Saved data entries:
╔══

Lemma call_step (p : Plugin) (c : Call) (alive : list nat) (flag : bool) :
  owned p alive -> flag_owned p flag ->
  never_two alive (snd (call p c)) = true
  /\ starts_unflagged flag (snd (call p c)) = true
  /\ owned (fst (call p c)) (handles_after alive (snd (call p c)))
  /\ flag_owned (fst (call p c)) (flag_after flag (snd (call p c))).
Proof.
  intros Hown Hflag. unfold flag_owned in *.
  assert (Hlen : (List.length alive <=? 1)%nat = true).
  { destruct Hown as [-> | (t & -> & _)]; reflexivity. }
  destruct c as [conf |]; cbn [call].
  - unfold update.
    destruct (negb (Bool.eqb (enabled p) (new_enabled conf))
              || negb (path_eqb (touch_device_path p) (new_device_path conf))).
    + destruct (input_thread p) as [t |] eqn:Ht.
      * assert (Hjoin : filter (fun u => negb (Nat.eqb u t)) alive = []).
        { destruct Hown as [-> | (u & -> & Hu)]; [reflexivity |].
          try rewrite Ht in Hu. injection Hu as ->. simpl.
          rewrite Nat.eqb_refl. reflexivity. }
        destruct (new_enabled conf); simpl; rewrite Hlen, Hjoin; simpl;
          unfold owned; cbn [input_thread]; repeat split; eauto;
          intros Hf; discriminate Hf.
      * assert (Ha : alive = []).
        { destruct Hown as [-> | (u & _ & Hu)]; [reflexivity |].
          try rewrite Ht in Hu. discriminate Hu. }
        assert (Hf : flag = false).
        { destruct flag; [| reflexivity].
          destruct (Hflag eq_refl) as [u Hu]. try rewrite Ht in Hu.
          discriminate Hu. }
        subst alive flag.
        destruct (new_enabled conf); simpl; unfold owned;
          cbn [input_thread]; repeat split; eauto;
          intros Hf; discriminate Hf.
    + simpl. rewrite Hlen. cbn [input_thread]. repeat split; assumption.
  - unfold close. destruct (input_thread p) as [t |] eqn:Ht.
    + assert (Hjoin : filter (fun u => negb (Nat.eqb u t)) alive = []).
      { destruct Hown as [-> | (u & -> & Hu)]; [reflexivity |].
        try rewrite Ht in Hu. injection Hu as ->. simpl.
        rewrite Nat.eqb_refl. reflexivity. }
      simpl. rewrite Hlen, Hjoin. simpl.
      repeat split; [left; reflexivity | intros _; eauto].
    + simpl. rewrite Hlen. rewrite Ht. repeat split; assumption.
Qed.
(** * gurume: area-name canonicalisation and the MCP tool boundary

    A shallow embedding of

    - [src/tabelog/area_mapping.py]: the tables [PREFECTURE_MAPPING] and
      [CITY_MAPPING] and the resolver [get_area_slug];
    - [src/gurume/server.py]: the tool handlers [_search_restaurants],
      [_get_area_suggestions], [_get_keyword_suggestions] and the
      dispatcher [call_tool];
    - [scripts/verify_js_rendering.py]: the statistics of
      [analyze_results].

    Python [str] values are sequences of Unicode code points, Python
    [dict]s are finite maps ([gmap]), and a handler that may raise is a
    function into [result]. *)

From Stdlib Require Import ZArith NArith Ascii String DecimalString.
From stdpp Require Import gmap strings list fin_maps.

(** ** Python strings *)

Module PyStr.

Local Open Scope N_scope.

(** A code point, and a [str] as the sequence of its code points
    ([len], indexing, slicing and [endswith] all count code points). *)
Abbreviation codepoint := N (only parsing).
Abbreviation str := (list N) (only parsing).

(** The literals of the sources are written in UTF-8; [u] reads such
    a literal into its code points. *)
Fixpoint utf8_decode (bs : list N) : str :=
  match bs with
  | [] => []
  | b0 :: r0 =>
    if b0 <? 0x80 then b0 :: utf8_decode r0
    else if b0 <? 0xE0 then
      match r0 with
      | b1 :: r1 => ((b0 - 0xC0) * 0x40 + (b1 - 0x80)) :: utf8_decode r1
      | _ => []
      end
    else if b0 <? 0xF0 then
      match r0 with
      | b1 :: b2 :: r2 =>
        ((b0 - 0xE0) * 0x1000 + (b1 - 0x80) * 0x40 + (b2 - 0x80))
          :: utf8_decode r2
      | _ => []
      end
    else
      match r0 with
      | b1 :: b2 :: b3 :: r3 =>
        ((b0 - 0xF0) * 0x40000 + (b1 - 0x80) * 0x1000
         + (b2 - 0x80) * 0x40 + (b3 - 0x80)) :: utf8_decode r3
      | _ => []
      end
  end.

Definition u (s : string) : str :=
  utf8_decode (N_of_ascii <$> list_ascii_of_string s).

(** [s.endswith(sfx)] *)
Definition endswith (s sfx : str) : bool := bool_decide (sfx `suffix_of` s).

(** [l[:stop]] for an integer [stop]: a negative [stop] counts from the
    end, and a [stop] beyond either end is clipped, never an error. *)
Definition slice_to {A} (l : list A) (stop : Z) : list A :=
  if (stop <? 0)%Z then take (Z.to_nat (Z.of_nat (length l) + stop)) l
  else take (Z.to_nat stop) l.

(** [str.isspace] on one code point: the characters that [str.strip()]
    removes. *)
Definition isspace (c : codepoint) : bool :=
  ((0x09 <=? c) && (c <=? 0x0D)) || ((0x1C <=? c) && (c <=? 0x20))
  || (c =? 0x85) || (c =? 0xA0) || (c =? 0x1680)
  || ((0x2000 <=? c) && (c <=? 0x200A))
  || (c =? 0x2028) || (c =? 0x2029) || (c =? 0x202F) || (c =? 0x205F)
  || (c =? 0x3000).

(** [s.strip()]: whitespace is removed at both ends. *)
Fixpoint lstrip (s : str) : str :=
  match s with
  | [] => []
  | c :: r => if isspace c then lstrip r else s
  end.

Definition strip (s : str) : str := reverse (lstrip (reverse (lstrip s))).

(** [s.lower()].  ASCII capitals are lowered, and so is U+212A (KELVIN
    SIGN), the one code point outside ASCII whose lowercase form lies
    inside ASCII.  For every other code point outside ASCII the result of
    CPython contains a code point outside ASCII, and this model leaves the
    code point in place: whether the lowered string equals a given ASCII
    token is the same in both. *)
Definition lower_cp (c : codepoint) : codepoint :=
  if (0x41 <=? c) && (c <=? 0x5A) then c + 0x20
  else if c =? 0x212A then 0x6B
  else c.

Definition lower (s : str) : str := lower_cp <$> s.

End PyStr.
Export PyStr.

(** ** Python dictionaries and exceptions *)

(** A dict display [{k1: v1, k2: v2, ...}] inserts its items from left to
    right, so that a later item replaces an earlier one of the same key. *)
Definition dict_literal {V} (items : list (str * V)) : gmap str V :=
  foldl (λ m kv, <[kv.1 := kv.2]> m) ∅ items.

╚══

■ **TASK DESCRIPTION**: Search the data for "destruct" and list every line in which it occurs.

■ **SOLUTION FOR THIS TASK**:
  { destruct Hown as [-> | (t & -> & _)]; reflexivity. }
  destruct c as [conf |]; cbn [call].
    destruct (negb (Bool.eqb (enabled p) (new_enabled conf))
    + destruct (input_thread p) as [t |] eqn:Ht.
        { destruct Hown as [-> | (u & -> & Hu)]; [reflexivity |].
        destruct (new_enabled conf); simpl; rewrite Hlen, Hjoin; simpl;
        { destruct Hown as [-> | (u & _ & Hu)]; [reflexivity |].
        { destruct flag; [| reflexivity].
          destruct (Hflag eq_refl) as [u Hu]. try rewrite Ht in Hu.
        destruct (new_enabled conf); simpl; unfold owned;
  - unfold close. destruct (input_thread p) as [t |] eqn:Ht.
      { destruct Hown as [-> | (u & -> & Hu)]; [reflexivity |].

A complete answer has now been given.